_EXERCISE AIM_.
Whenever a line in the data holds the string "Some", pull that line out.

* * *

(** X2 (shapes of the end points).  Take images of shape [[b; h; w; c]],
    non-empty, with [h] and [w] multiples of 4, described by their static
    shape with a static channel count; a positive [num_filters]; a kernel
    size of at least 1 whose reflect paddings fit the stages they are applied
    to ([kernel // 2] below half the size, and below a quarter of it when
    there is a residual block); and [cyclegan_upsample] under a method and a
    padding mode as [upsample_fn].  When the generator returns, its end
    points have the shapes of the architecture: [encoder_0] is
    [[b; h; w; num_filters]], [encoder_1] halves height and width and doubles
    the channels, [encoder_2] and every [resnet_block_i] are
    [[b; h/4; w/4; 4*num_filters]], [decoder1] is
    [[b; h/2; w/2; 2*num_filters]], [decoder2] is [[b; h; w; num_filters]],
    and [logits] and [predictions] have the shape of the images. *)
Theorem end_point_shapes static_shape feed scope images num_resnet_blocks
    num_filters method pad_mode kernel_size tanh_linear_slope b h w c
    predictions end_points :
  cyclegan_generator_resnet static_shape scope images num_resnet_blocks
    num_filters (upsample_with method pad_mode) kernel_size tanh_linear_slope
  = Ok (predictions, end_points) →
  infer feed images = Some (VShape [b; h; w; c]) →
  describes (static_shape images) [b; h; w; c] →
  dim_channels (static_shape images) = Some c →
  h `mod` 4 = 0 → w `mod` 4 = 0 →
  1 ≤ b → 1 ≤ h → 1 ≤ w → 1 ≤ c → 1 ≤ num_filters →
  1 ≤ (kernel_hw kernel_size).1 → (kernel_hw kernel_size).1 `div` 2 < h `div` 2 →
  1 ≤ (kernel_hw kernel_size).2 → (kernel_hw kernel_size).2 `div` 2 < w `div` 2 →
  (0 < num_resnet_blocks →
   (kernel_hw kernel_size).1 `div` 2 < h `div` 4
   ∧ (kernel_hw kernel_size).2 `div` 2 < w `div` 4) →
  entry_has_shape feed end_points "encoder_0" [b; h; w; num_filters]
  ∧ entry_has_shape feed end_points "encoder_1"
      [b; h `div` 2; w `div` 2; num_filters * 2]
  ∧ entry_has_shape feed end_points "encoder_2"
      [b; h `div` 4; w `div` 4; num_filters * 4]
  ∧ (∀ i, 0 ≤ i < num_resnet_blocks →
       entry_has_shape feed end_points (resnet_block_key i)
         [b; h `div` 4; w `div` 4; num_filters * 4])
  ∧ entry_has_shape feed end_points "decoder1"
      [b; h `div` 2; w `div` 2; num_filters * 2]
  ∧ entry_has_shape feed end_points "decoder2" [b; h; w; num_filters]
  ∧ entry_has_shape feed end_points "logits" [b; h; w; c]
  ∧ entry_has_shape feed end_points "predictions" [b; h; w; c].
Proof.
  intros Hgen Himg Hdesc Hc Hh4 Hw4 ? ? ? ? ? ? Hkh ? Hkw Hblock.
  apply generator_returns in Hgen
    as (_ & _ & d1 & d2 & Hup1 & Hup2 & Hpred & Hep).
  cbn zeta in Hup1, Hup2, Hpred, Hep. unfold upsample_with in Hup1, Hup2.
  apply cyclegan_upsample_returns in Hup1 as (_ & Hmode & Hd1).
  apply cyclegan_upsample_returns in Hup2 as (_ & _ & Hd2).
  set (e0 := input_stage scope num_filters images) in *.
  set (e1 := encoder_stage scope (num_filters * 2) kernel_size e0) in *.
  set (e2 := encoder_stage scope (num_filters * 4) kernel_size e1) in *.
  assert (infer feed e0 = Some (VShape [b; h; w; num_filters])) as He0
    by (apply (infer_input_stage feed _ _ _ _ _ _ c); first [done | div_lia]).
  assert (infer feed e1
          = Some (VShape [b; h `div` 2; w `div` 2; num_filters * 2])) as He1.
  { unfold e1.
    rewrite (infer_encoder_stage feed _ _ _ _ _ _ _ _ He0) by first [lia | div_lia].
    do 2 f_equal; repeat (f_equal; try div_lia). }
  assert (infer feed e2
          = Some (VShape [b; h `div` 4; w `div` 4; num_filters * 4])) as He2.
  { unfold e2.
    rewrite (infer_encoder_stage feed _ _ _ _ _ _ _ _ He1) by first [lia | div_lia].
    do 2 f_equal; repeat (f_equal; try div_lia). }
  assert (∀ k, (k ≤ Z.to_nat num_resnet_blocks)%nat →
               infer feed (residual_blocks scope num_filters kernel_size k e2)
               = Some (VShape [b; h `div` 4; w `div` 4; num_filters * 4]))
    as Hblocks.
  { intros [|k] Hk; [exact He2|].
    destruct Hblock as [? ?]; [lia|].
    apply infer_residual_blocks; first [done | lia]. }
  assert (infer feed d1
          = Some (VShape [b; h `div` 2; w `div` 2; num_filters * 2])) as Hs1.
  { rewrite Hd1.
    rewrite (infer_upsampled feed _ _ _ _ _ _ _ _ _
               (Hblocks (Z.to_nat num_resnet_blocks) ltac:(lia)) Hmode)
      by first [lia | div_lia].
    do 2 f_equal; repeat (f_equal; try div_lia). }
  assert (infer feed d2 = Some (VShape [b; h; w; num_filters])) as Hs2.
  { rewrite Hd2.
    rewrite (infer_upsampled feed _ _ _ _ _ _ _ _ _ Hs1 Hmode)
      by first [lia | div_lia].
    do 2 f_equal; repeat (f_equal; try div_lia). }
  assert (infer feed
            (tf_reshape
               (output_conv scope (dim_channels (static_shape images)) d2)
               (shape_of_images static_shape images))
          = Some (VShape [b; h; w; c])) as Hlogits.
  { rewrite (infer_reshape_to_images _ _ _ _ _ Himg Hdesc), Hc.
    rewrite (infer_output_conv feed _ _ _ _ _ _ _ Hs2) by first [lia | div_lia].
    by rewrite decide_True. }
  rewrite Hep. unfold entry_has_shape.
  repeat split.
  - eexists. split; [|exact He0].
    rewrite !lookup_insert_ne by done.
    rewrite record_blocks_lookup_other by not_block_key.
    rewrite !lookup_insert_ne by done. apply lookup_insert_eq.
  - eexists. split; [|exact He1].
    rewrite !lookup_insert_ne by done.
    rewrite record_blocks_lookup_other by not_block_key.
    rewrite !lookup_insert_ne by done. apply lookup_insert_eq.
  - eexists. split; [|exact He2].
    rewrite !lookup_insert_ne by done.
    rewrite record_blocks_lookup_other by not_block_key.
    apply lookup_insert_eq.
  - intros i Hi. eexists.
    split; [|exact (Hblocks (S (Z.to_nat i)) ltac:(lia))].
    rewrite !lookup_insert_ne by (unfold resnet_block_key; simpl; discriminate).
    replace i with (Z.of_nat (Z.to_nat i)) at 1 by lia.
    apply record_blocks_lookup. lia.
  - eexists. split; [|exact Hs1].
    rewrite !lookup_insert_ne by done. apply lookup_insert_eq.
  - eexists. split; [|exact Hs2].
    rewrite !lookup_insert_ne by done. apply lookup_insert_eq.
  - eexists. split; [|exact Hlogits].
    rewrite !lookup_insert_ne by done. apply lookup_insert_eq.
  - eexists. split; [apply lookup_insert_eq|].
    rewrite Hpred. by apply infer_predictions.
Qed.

* * *

_OUTPUT FOR THIS TASK_.
  infer feed images = Some (VShape [b; h; w; c]) →
  dim_channels (static_shape images) = Some c →
  assert (infer feed e0 = Some (VShape [b; h; w; num_filters])) as He0
          = Some (VShape [b; h `div` 2; w `div` 2; num_filters * 2])) as He1.
          = Some (VShape [b; h `div` 4; w `div` 4; num_filters * 4])) as He2.
               = Some (VShape [b; h `div` 4; w `div` 4; num_filters * 4]))
          = Some (VShape [b; h `div` 2; w `div` 2; num_filters * 2])) as Hs1.
  assert (infer feed d2 = Some (VShape [b; h; w; num_filters])) as Hs2.
          = Some (VShape [b; h; w; c])) as Hlogits.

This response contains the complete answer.